[Stored data entries]
+ + + +

(* ===== verification/CodecClaims.v ===== *)
(** * The shard files as a code: theorems

    Records that were appended are read back, by a scan of the file and by
    their location; time stamps survive their text. *)
From stdpp Require Import relations.
From S2P Require Import Prelude GoErrors GoStrings GoNumbers GoTime Json JsonFacts Rfc3339 Domain Records.
From S2P Require Import RecordsFacts World Shard Reader Index StoreFacts Rebuild RebuildFacts StoreRuns.

(** C34: a file of marshalled records, of any of the seven kinds, is read back
    record by record: the scanner finds exactly the lines that were written,
    and each decodes to its record, whatever time zone it was written in (the
    instants are those of before), up to what JSON cannot carry (fields
    without a tag, bytes that are not UTF-8, sub-second digits past the
    ninth). The records must hold 64-bit integers and fit the scanner's
    buffer. *)
Theorem shard_file_roundtrip {R} `{JsonRecordLaws R} (nil : string → bool) (rs : list R) (bs : list bytes) :
  Forall2 (λ r b, ∃ zone : Zone, Marshal nil r = Ok b) rs bs →
  Forall storable_ints rs → Forall (λ b, fits b = true) bs →
  ∃ lines, records_of (file_of bs) = Ok lines ∧
    Unmarshal <$> lines = (λ r, Some (rec_clean r)) <$> rs.
Proof.
  intros Hm Hi Hf.
  assert (Forall line_ok bs) as Hlines.
  { clear Hi. induction Hm as [|r b rs bs [zone [_ ->]%Marshal_ok] _ IH]; [constructor|].
    apply Forall_cons in Hf as [Hf1 Hf]. constructor; [|by apply IH].
    split_and!; [discriminate|exact (print_inline _ (record_writable _ _))|done]. }
  exists bs. split; [by unfold records_of; rewrite scan_file, filter_nonempty|].
  clear Hf Hlines. induction Hm as [|r b rs bs [zone Hr] _ IH]; [done|]. apply Forall_cons in Hi as [Hi1 Hi].
  rewrite !fmap_cons, IH by done. f_equal. by eapply Unmarshal_Marshal.
Qed.

Section locations.
Context `{Env} (writer : Writer).

(** ** Files only grow *)

Lemma grows_put (fs : FS) path content more :
  default [] (fs !! path) = content → grows fs (<[path := content ++ more]> fs).
Proof.
  intros <- p c Hc. destruct (decide (p = path)) as [->|Hne].
  - rewrite lookup_insert_eq, Hc. by eexists.
  - rewrite lookup_insert_ne by done. exists []. by rewrite app_nil_r.
Qed.
(** [m], started with the files [fs], leaves every file at least as long as it
    was, whatever happens. *)
Definition extends {A} (fs : FS) (m : dop A) : Prop :=
  ∀ w, w_fs w = fs → grows fs (w_fs (fst (m w))).
Lemma extends_stays {A} fs (m : dop A) : stays m → extends fs m.
Proof. intros Hs w <-. destruct (Hs w) as [_ ->]. reflexivity. Qed.
Lemma extends_bind {A B} fs (m : dop A) (f : A → dop B) :
  stays m → (∀ a, extends fs (f a)) → extends fs (m ≫= f).
Proof.
  intros Hm Hf w <-. unfold mbind, op_bind. destruct (m w) as [w' [a|e]] eqn:E;
    apply (stays_ok _ _ _ _ Hm) in E as [_ E]; [|simpl; by rewrite E]. by apply Hf.
Qed.
Lemma extends_gets {B} fs (f : FS → dop B) : extends fs (f fs) → extends fs (fs0 ← gets w_fs; f fs0).
Proof. intros Hf w Hw. unfold mbind, op_bind, gets. rewrite Hw. by apply Hf. Qed.
Lemma extends_put {B} fs path content (f : () → dop B) :
  grows fs (<[path := content]> fs) → extends (<[path := content]> fs) (f ()) →
  extends fs (u ← modify (put_file path content); f u).
Proof.
  intros Hg Hf w Hw. unfold mbind, op_bind, modify. etransitivity; [exact Hg|]. apply Hf. simpl. by rewrite Hw.
Qed.
Lemma stays_poll : stays poll_ctx.
Proof. unfold poll_ctx. apply stays_bind; [apply stays_ask|]. by intros [c|]. Qed.

Lemma extends_write {B} fs path before line wrap (f : () → dop B) :
  default [] (fs !! path) = before → (∀ u fs', extends fs' (f u)) →
  extends fs (u ← write_file path before line wrap; f u).
Proof.
  intros Hb Hf w Hw. unfold write_file, mbind, op_bind, ask, modify. simpl.
  destruct (env_fault _); simpl; rewrite ?Hw; [by apply grows_put|].
  etransitivity; [by apply (grows_put _ path before line)|]. apply Hf. simpl. by rewrite Hw.
Qed.
Lemma Append_extends fs ty t data : extends fs (Append writer ty t data).
Proof.
  unfold Append. set (base := shardPath writer ty t).
  apply extends_bind; [apply stays_poll|intros _]. apply extends_bind; [apply stays_attempt|intros _].
  apply extends_gets. set (target := if 0 <? maxShardSize writer then _ else _).
  apply extends_bind; [apply stays_attempt|intros _]. apply extends_put.
  { rewrite <- (app_nil_r (default [] (fs !! target))). by apply grows_put. }
  apply extends_bind; [apply stays_attempt|intros _].
  apply extends_write; [by rewrite lookup_insert_eq|]. intros _ fs'. apply extends_stays.
  destruct (syncOnWrite writer); apply stays_bind; auto with stays_db.
Qed.

(** What any later appends, failed ones included, make of the store. *)
Definition append_step (w w' : World) : Prop :=
  ∃ ty t data, w' = fst (Append writer ty t data w).
Lemma append_steps_grow w w' : rtc append_step w w' → grows (w_fs w) (w_fs w').
Proof.
  induction 1 as [w|w w1 w2 (ty & t & data & ->) _ IH]; [reflexivity|].
  etransitivity; [by apply (Append_extends (w_fs w))|exact IH].
Qed.

(** Where a successful append put its line. *)
Lemma Append_location ty t data w w' loc :
  Append writer ty t data w = (w', Ok loc) → ∃ before,
    w_fs w' !! loc_Path loc = Some (before ++ data ++ [newline]) ∧
    loc_Offset loc = Z.of_nat (length before) ∧ loc_Size loc = Z.of_nat (length (data ++ [newline])).
Proof.
  unfold Append. set (base := shardPath writer ty t). intros Ha.
  apply bind_ok in Ha as (w1 & u1 & _ & Ha). apply bind_ok in Ha as (w2 & u2 & _ & Ha).
  apply bind_ok in Ha as (w2' & fs & [-> ->]%gets_ok & Ha).
  set (target := if 0 <? maxShardSize writer then rotateIfNeeded writer (w_fs w2) base else base) in *.
  apply bind_ok in Ha as (w3 & u3 & _ & Ha). apply bind_ok in Ha as (w4 & u4 & _ & Ha).
  apply bind_ok in Ha as (w5 & u5 & _ & Ha).
  apply bind_ok in Ha as (w6 & u6 & (_ & F6 & _)%write_file_ok & Ha).
  apply bind_ok in Ha as (w7 & u7 & Hsync & Ha). apply ret_ok in Ha as [-> ->].
  assert (w_fs w7 = w_fs w6) as F7.
  { destruct (syncOnWrite writer); [by apply attempt_same in Hsync as [_ ?]|by injection Hsync as <- _]. }
  exists (default [] (w_fs w2 !! target)). simpl. rewrite F7, F6, lookup_insert_eq. done.
Qed.

(** The location an append returns stays valid. Whatever is appended
    later, with or without success and torn writes included, reading at that
    path and offset yields the record and its newline. *)
Theorem location_stays_valid ty t data w w1 w2 w3 loc b :
  Append writer ty t data w = (w1, Ok loc) → rtc append_step w1 w2 →
  ReadAt (loc_Path loc) (loc_Offset loc) (loc_Size loc) w2 = (w3, Ok b) →
  b = data ++ [newline].
Proof.
  intros (before & Hf & Ho & Hs)%Append_location Hsteps%append_steps_grow Hread.
  destruct (Hsteps _ _ Hf) as [more Hf2]. unfold ReadAt in Hread.
  apply bind_ok in Hread as (w4 & content & Hopen & Hread).
  apply bind_ok in Hopen as (w5 & u5 & [_ F5]%attempt_same & Hopen).
  apply bind_ok in Hopen as (w6 & fs & [-> ->]%gets_ok & Hopen).
  rewrite F5, Hf2 in Hopen. injection Hopen as _ <-. binds Hread.
  rewrite Ho, Hs, !Nat2Z.id, <- app_assoc, drop_app_length. by rewrite take_app_length.
Qed.
End locations.

(** ** Concrete files *)

Definition ex_records : list ComplianceCase := [
  zero_item <| ic_ID := "c1" |> <| ic_Title := "light & x" |> <| ic_Materials := ["a"; "b"] |>;
  zero_item <| ic_ID := "c2" |> <| ic_Status := StatusCompleted |> <| ic_CompletedAt := Some ex_epoch |>].
(** The first is written in Shenzhen, the second in UTC. *)
Definition ex_line (zone : Zone) (r : ComplianceCase) : bytes :=
  match Marshal (λ _, true) r with Ok b => b | Err _ => [] end.
Definition ex_lines : list bytes := Eval vm_compute in zip_with ex_line [shenzhen; utc] ex_records.
Lemma shard_file_roundtrip_witness : ∃ lines,
  records_of (file_of ex_lines) = Ok lines ∧
  Unmarshal <$> lines = (λ r, Some (rec_clean r)) <$> ex_records.
Proof.
  apply (shard_file_roundtrip (λ _, true) ex_records ex_lines).
  - constructor; [exists shenzhen; vm_compute; reflexivity|].
    constructor; [exists utc; vm_compute; reflexivity|constructor].
  - unfold storable_ints, is_i64. apply (bool_decide_eq_true_1 _). vm_compute. reflexivity.
  - apply (bool_decide_eq_true_1 _). vm_compute. reflexivity.
Defined.

Definition ex_files : Writer := {| rootDir := "/data"; maxShardSize := 20; syncOnWrite := true |}.
Definition ex_put (data : string) (w : World) : World * result derror Location :=
  Append (H := frozen) ex_files "items" ex_epoch (to_bytes data) w.
Definition ex_first : World * result derror Location := Eval vm_compute in
  ex_put "{1}" {| w_db := empty_db; w_fs := ∅; w_tick := 0 |}.
Definition ex_location : Location := Eval vm_compute in
  match snd ex_first with Ok loc => loc | Err _ => {| loc_Path := ""; loc_Offset := 0; loc_Size := 0 |} end.
(** Two more lines, the second in a rotated file. *)
Lemma location_stays_valid_witness :
  let w2 := fst (ex_put "{3}" (fst (ex_put "{a longer record}" (fst ex_first)))) in
  snd (ReadAt (H := frozen) (loc_Path ex_location) (loc_Offset ex_location) (loc_Size ex_location) w2)
    = Ok (to_bytes "{1}" ++ [newline]).
Proof.
  intros w2. destruct (ReadAt (H := frozen) (loc_Path ex_location) (loc_Offset ex_location)
    (loc_Size ex_location) w2) as [w3 r] eqn:Hr.
  assert (∃ b, r = Ok b) as [b ->].
  { revert Hr. vm_compute. intros [= _ <-]. by eexists. }
  simpl. f_equal. eapply (location_stays_valid (H := frozen) ex_files "items" ex_epoch (to_bytes "{1}")
    {| w_db := empty_db; w_fs := ∅; w_tick := 0 |} (fst ex_first) w2 w3 ex_location b); [|  |exact Hr].
  - vm_compute. reflexivity.
  - eapply rtc_l; [by exists "items", ex_epoch, (to_bytes "{a longer record}")|].
    eapply rtc_l; [by exists "items", ex_epoch, (to_bytes "{3}")|]. apply rtc_refl.
Defined.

+ + + +

## EXERCISE
Take the lines above from the one containing "Unmarshal <$> lines = (λ r, Some (rec_clean r)) <$> ex_records." to the one containing "constructor; [exists utc;" and retype them exactly, both ends included, with nothing added.

## EXPECTED ANSWER
  Unmarshal <$> lines = (λ r, Some (rec_clean r)) <$> ex_records.
Proof.
  apply (shard_file_roundtrip (λ _, true) ex_records ex_lines).
  - constructor; [exists shenzhen; vm_compute; reflexivity|].
    constructor; [exists utc; vm_compute; reflexivity|constructor].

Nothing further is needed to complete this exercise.